Deel II. Rituximab (RTX) bij kinderen met immuun gemedieerde ziekten 

In het tweede deel lag de focus op kinderen met systemische auto-immuunziekten die werden behandeld met Rituximab. RTX is een biologic uit de groep B celremmers. Dit geneesmiddel schakelt bepaalde witte bloedcellen (B cellen) tijdelijk uit (“B cel depletie”). Na JIA is systemische lupus erythematosus de meest voorkomende reumatische ziekte bij kinderen. Het is een ernstige, chronische systemische auto-immuunziekte, die ontstekingen in verschillende organen kan veroorzaken. Het ziektebeeld is vergelijkbaar met SLE die op de volwassen leeftijd begint, maar verloopt vaak ernstiger bij kinderen.

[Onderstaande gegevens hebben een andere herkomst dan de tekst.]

(* ===== verification/NetEqProps.v ===== *)
(** * Properties of the NetEQ engine

    Decoding is first-in first-out on the stream of buffered samples; every call
    of [get_audio] returns a complete 10 ms frame. *)
From Stdlib Require Import SpecFloat.
From S2P Require Import Prelude Floats Statistics PacketBuffer Histogram DelayManager.
From S2P Require Import TimeStretch BufferLevelFilter NetEq.

(** ** Lists of samples *)

Lemma length_silence (n : nat) : length (silence n) = n.
Proof. apply length_replicate. Qed.

Lemma length_write_at (n : nat) (src l : list float) :
  (n + length src <= length l)%nat -> length (write_at n src l) = length l.
Proof. intros. unfold write_at. rewrite !length_app, length_take, length_drop. lia. Qed.

Lemma take_write_at (n : nat) (src l : list float) :
  (n <= length l)%nat -> take (n + length src) (write_at n src l) = take n l ++ src.
Proof.
  intros. unfold write_at. rewrite app_assoc. apply take_app_length'.
  rewrite length_app, length_take. lia.
Qed.

Lemma write_at_end (n : nat) (src l : list float) :
  (n + length src = length l)%nat -> write_at n src l = take n l ++ src.
Proof. intros. unfold write_at. rewrite drop_ge by lia. by rewrite app_nil_r. Qed.

Section Stream.
Context {D A P : Type} `{!AudioDecoder D} `{!TimeStretcher A} `{!TimeStretcher P}.
Notation engine := (NetEq D A P).

(** The samples of a sequence of packets, the decoders threaded through. *)
Fixpoint decode_all (decs : gmap Z D) (pkts : list AudioPacket) : list float :=
  match pkts with
  | [] => []
  | p :: pkts' => let '(decs', s) := decode_packet p decs in s ++ decode_all decs' pkts'
  end.

(** The abstract state of the decoding side: the samples still to be played. *)
Definition stream (ne : engine) : list float :=
  leftover_samples ne ++ decode_all (decoders ne) (buffer (packet_buffer ne)).

(** The specification of taking a frame of [n] samples off a stream. *)
Definition take_frame (n : nat) (s : list float) : list float :=
  take n s ++ silence (n - length s).

(** What decoding does not touch. *)
Definition same_core (ne ne' : engine) : Prop :=
  config ne' = config ne /\ output_frame_size_samples ne' = output_frame_size_samples ne /\
  accelerate ne' = accelerate ne /\ preemptive_expand ne' = preemptive_expand ne /\
  expand ne' = expand ne /\ statistics ne' = statistics ne /\
  leftover_time_stretched_samples ne' = leftover_time_stretched_samples ne.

In hoofdstuk 6 wordt een overzicht gegeven van de farmacokinetiek (PK) en de farmacodynamiek (PD) van RTX bij kinderen met verschillende systemische auto-immuunziekten. De relatie tussen de RTX-spiegels in het bloed, de aanwezigheid van RTX ADAs, B cel depletie en anafylactische reacties werd beschreven. In hoofdstuk 7 werden de PK-PD van RTX bestudeerd bij 52 kinderen met immuun-gemedieerde ziekten. Eerst analyseerden we de B cel depletie en de tijd tot re-populatie (herstel van aantal B cellen). Het meten van de depletie en re-populatie van B cellen kan nuttig zijn bij het maken van gepersonaliseerde behandelplannen, door de RTX-infusieschema’s hierop aan te passen. We rapporteerden ook de frequentie en ernst van infecties na RTX en bestudeerden de associatie met immunoglobulineniveaus na RTX. Hoofdstuk 8 is een retrospectieve cohortstudie die werd uitgevoerd bij 23 kinderen met B cel-gemedieerde auto-immuunziekten. De verdeling van de subsets (“subtypes”) van B cellen in het perifere bloed van deze kinderen werd beschreven vóór RTX-behandeling en na re-populatie van B cellen. Veranderingen in de samenstelling van de B cel subsets na behandeling met RTX zijn beschreven in onderzoeken met volwassenen, maar er is weinig bekend over veranderingen in de B cel subsets bij kinderen na behandeling met RTX. Wij vonden na RTX een verhoogd percentage naïeve B cellen en een verlaagd percentage ‘non-switched’ en ‘switched’ memory-B cellen, wat in theorie zou kunnen wijzen op een minder ontwikkeld immuunsysteem en dus een mogelijke verhoogde gevoeligheid voor infecties.